* **The task**:
As soon as the line containing "now c' = now" appears in the material below, start returning lines exactly, and end with the line containing "unfold kvm_inject_apic_timer_irqs. change".

Source material below:

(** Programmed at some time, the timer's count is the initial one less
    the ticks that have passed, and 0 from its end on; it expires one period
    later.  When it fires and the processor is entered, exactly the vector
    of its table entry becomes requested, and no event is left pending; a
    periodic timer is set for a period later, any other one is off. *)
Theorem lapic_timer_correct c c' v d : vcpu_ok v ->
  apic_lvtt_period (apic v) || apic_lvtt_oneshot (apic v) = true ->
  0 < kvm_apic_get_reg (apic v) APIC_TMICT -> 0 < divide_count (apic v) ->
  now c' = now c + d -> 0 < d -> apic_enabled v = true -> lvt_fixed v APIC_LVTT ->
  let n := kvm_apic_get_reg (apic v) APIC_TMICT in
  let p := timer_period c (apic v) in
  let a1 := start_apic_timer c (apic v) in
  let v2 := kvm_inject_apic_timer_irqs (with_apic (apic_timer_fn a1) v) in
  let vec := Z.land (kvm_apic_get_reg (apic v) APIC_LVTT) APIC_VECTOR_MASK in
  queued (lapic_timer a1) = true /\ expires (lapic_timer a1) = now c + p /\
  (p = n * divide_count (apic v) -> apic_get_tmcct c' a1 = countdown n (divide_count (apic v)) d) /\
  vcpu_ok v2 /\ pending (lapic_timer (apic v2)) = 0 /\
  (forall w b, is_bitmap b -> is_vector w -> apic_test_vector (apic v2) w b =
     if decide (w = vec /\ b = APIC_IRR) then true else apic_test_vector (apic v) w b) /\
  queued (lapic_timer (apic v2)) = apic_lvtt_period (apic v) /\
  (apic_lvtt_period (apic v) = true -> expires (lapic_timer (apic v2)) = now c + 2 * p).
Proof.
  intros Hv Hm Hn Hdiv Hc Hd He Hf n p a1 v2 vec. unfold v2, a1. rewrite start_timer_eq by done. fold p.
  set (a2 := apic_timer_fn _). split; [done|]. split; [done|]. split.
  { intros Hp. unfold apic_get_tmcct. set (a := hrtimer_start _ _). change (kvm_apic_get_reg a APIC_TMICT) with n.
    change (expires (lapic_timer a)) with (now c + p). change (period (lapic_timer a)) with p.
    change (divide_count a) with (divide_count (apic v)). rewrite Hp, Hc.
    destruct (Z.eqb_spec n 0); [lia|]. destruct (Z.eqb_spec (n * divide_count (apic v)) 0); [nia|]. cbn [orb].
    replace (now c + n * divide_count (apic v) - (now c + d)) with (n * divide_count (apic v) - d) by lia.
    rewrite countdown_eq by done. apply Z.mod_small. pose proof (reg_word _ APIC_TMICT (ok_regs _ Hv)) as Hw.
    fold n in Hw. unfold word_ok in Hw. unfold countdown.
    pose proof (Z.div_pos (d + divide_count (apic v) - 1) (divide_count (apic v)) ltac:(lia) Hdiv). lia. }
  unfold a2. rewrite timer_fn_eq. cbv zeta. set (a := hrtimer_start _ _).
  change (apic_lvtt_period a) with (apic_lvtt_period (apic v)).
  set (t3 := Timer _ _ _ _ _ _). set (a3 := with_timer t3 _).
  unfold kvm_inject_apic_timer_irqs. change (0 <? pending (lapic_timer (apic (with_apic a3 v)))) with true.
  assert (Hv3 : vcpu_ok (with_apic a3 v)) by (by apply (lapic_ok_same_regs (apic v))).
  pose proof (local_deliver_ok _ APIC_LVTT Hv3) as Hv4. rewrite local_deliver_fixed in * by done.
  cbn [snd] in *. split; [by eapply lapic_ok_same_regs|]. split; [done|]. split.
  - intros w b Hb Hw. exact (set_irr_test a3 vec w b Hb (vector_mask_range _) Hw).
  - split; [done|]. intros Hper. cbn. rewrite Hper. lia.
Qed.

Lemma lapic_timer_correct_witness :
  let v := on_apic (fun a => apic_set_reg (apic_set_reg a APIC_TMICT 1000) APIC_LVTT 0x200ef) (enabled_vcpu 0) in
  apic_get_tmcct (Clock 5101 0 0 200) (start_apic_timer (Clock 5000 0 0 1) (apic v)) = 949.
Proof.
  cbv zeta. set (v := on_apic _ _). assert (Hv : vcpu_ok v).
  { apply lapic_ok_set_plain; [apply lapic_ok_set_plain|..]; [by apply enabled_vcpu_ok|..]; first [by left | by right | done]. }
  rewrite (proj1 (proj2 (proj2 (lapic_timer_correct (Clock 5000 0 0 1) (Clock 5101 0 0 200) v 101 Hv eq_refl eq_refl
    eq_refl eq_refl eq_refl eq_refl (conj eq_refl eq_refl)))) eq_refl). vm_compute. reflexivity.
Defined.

End of Source material.

* **The answer**:
  now c' = now c + d -> 0 < d -> apic_enabled v = true -> lvt_fixed v APIC_LVTT ->
  let n := kvm_apic_get_reg (apic v) APIC_TMICT in
  let p := timer_period c (apic v) in
  let a1 := start_apic_timer c (apic v) in
  let v2 := kvm_inject_apic_timer_irqs (with_apic (apic_timer_fn a1) v) in
  let vec := Z.land (kvm_apic_get_reg (apic v) APIC_LVTT) APIC_VECTOR_MASK in
  queued (lapic_timer a1) = true /\ expires (lapic_timer a1) = now c + p /\
  (p = n * divide_count (apic v) -> apic_get_tmcct c' a1 = countdown n (divide_count (apic v)) d) /\
  vcpu_ok v2 /\ pending (lapic_timer (apic v2)) = 0 /\
  (forall w b, is_bitmap b -> is_vector w -> apic_test_vector (apic v2) w b =
     if decide (w = vec /\ b = APIC_IRR) then true else apic_test_vector (apic v) w b) /\
  queued (lapic_timer (apic v2)) = apic_lvtt_period (apic v) /\
  (apic_lvtt_period (apic v) = true -> expires (lapic_timer (apic v2)) = now c + 2 * p).
Proof.
  intros Hv Hm Hn Hdiv Hc Hd He Hf n p a1 v2 vec. unfold v2, a1. rewrite start_timer_eq by done. fold p.
  set (a2 := apic_timer_fn _). split; [done|]. split; [done|]. split.
  { intros Hp. unfold apic_get_tmcct. set (a := hrtimer_start _ _). change (kvm_apic_get_reg a APIC_TMICT) with n.
    change (expires (lapic_timer a)) with (now c + p). change (period (lapic_timer a)) with p.
    change (divide_count a) with (divide_count (apic v)). rewrite Hp, Hc.
    destruct (Z.eqb_spec n 0); [lia|]. destruct (Z.eqb_spec (n * divide_count (apic v)) 0); [nia|]. cbn [orb].
    replace (now c + n * divide_count (apic v) - (now c + d)) with (n * divide_count (apic v) - d) by lia.
    rewrite countdown_eq by done. apply Z.mod_small. pose proof (reg_word _ APIC_TMICT (ok_regs _ Hv)) as Hw.
    fold n in Hw. unfold word_ok in Hw. unfold countdown.
    pose proof (Z.div_pos (d + divide_count (apic v) - 1) (divide_count (apic v)) ltac:(lia) Hdiv). lia. }
  unfold a2. rewrite timer_fn_eq. cbv zeta. set (a := hrtimer_start _ _).
  change (apic_lvtt_period a) with (apic_lvtt_period (apic v)).
  set (t3 := Timer _ _ _ _ _ _). set (a3 := with_timer t3 _).
  unfold kvm_inject_apic_timer_irqs. change (0 <? pending (lapic_timer (apic (with_apic a3 v)))) with true.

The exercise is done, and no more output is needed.